美国人认为，国安总参三部联合起来把中情局情报网端了。

Once one person was identified as a CIA asset, Chinese intelligence could then track the agent’s meetings with handlers and unravel the entire network. (Some CIA assets whose identities became known to the Ministry of State Security were not active users of the communications system, the sources said.)

放长线钓大鱼，找到嫌疑人不马上逮捕，让他去接头，然后一网打尽。这样的方法抓到了根本没有使用通讯网络的隐秘间谍。

One of the former officials said the agency had “strong indications” that China shared its findings with Russia, where some CIA assets were using a similar covert communications system.
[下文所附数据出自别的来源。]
(* ===== verification/Sampling.v ===== *)
(** Sampling of traces (internal/sampling): the decision by a hash of the trace (head.go, tail.go
    and adaptive.go share it), the sampler by rules that decides on the first span (head.go), the
    sampler that buffers the spans of a trace (types.go, tail.go), the sampler that adapts its
    rate to the traffic (adaptive.go), and the chain of them behind the receiver of spans
    (manager.go, adapter.go, internal/otlp/traces.go). *)

From Stdlib Require Import String Ascii SpecFloat.
From stdpp Require Import base option list numbers gmap strings.
From S2P Require Import Prelude Float64 Values PromFunctions.

(** ** Spans (internal/trace/trace.go) *)

Record Span := mkSpan {
  sp_TraceID : string; sp_SpanID : string; sp_ParentSpanID : string; sp_Name : string; sp_ServiceName : string;
  sp_Kind : string; sp_StartTime : Time; sp_EndTime : Time; sp_DurationMs : float64; sp_Status : string;
  sp_StatusMsg : string; sp_Attributes : gmap string string; sp_ProcessID : Z; sp_Hostname : string;
  sp_ContainerID : string }.

(** ** Decisions and configurations *)

Inductive Decision := DecisionKeep | DecisionDrop | DecisionDefer.
#[export] Instance Decision_eq_dec : EqDecision Decision.
Proof. solve_decision. Defined.
Definition Decision_String (d : Decision) : string :=
  match d with DecisionKeep => "keep" | DecisionDrop => "drop" | DecisionDefer => "defer" end.

Record RuleCondition := mkRuleCondition {
  Service : string; Operation : string; MinLatencyMs : float64; HasError : option bool; SpanKind : string;
  Attributes : gmap string string }.
Record Rule := mkRule {
  ru_ID : string; ru_Name : string; ru_Description : string; ru_Enabled : bool; ru_Priority : Z;
  Condition : RuleCondition; Action : Decision; SampleRate : float64; ru_CreatedAt : Time; ru_UpdatedAt : Time }.
Record HeadSamplerConfig := mkHeadConfig {
  h_Enabled : bool; h_Rules : list Rule; DecisionTTL : Duration; MaxCachedDecisions : Z }.
Record TailSamplerConfig := mkTailConfig {
  t_Enabled : bool; BufferTimeout : Duration; MaxBufferedTraces : Z; MaxSpansPerTrace : Z;
  ErrorSampleRate : float64; LatencyThresholdMs : float64; LatencySampleRate : float64;
  PriorityServices : list string; t_DefaultSampleRate : float64 }.
Record AdaptiveSamplerConfig := mkAdaptiveConfig {
  a_Enabled : bool; TargetTracesPerSecond : float64; MinSampleRate : float64; MaxSampleRate : float64;
  AdjustmentInterval : Duration; SmoothingFactor : float64; PerServiceRates : bool }.
Record SamplerStats := mkSamplerStats {
  TotalSpans : Z; SampledSpans : Z; DroppedSpans : Z; DeferredSpans : Z; CurrentRate : float64 }.

(** The share of the spans that were sampled. *)
Definition sampled_share (sampled total : Z) : float64 :=
  if 0 <? total then f64_div (f64_of_Z sampled) (f64_of_Z total) else f64_zero.

(** ** The hash *)

Definition fnv_offset : Z := 14695981039346656037.
Definition fnv_prime : Z := 1099511628211.
Definition byte_value (c : ascii) : Z := Z.of_N (N_of_ascii c).
(** FNV-1a with 64 bits. *)
Fixpoint fnv1a (h : Z) (s : string) : Z :=
  match s with EmptyString => h | String c s => fnv1a (uwrap64 (Z.lxor h (byte_value c) * fnv_prime)) s end.
Definition normalized (key : string) : float64 :=
  f64_div (f64_of_Z (fnv1a fnv_offset key)) (f64_of_Z (2 ^ 64 - 1)).

Definition shouldSampleByRate (key : string) (rate : float64) : bool :=
  if f64_ge rate f64_one then true
  else if f64_le rate f64_zero then false
  else f64_lt (normalized key) rate.

(** ** The sampler by rules *)

Section head.
Context {RT : Runtime}.

Record cachedDecision := mkCached { c_decision : Decision; c_reason : string; c_ruleID : string; c_timestamp : Time }.
Record compiledRule := mkCompiled {
  cr_rule : Rule; servicePattern : option Regexp; operationPattern : option Regexp }.
Record SamplingResult := mkResult {
  r_Decision : Decision; r_Reason : string; r_RuleID : string; r_SampleRate : float64; r_Timestamp : Time }.
Record HeadSampler := mkHead {
  h_config : HeadSamplerConfig; decisions : gmap string cachedDecision; decisionCount : Z;
  h_totalSpans : Z; h_sampledSpans : Z; h_droppedSpans : Z; compiledRules : list compiledRule }.

(** [regexp.QuoteMeta]. *)
Definition special_byte (c : ascii) : bool :=
  existsb (Ascii.eqb c) ["\"; "."; "+"; "*"; "?"; "("; ")"; "|"; "["; "]"; "{"; "}"; "^"; "$"]%char.
Fixpoint QuoteMeta (s : string) : string :=
  match s with
  | EmptyString => EmptyString
  | String c s => if special_byte c then String "\" (String c (QuoteMeta s)) else String c (QuoteMeta s)
  end.
Definition wildcardToRegex (pattern : string) : string :=
  "^" +:+ ReplaceAll (QuoteMeta pattern) "\*" ".*" +:+ "$".

(** A pattern that does not compile is nil. *)
Definition compile_wildcard (pattern : string) : option Regexp :=
  if String.eqb pattern "" then None
  else match regexp_Compile (wildcardToRegex pattern) with inl re => Some re | inr _ => None end.
Definition compile_rule (r : Rule) : compiledRule :=
  mkCompiled r (compile_wildcard (Service (Condition r))) (compile_wildcard (Operation (Condition r))).
Definition compileRules (rules : list Rule) : list compiledRule :=
  compile_rule <$> List.filter ru_Enabled (sort_Slice (λ a b, ru_Priority b <? ru_Priority a) rules).

Definition NewHeadSampler (config : HeadSamplerConfig) : HeadSampler :=
  mkHead config ∅ 0 0 0 0 (compileRules (h_Rules config)).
Around the time the CIA’s source network in China was being eviscerated, multiple sources in Russia suddenly severed their relationship with their CIA handlers, according to an NBC News report that aired in January—and confirmed by this former official.

美国人认为中俄情报共享，在中国的间谍被抓，很多在俄罗斯的间谍切断了与中情局的联系。

The failure of the communications system has reignited a debate within the intelligence community about the merits of older, lower-tech methods for covert interactions with sources, according to the former officials.

美国人开始反思，网络技术有时候还不如线下接头靠得住。

There is an inherent paradox to covert communications systems, one of the former officials said: The easier a system is to use, the less secure it is.

越便捷的系统越不安全。

The former officials said CIA officers operating in China since the debacle had reverted to older methods of communication, including interacting surreptitiously in person with sources. Such methods can be time-consuming and carry their own risks.

所以，中情局在中国的特工开始转入传统地下工作。天王盖地虎，宝塔镇河妖那种传统接头方式。

The disaster in China has led some officials to conclude that internet-based systems, even ones that employ sophisticated encryption, can never be counted on to shield assets.

复杂加密的网络系统也有被攻破的时候，不能完全指望网络保护特工身份。

“Will a system always stay encrypted, given the advances in technology? You’re supposed to protect people forever,” one of the former officials said.

随着科技进步，加密解密就是魔高一尺道高一丈。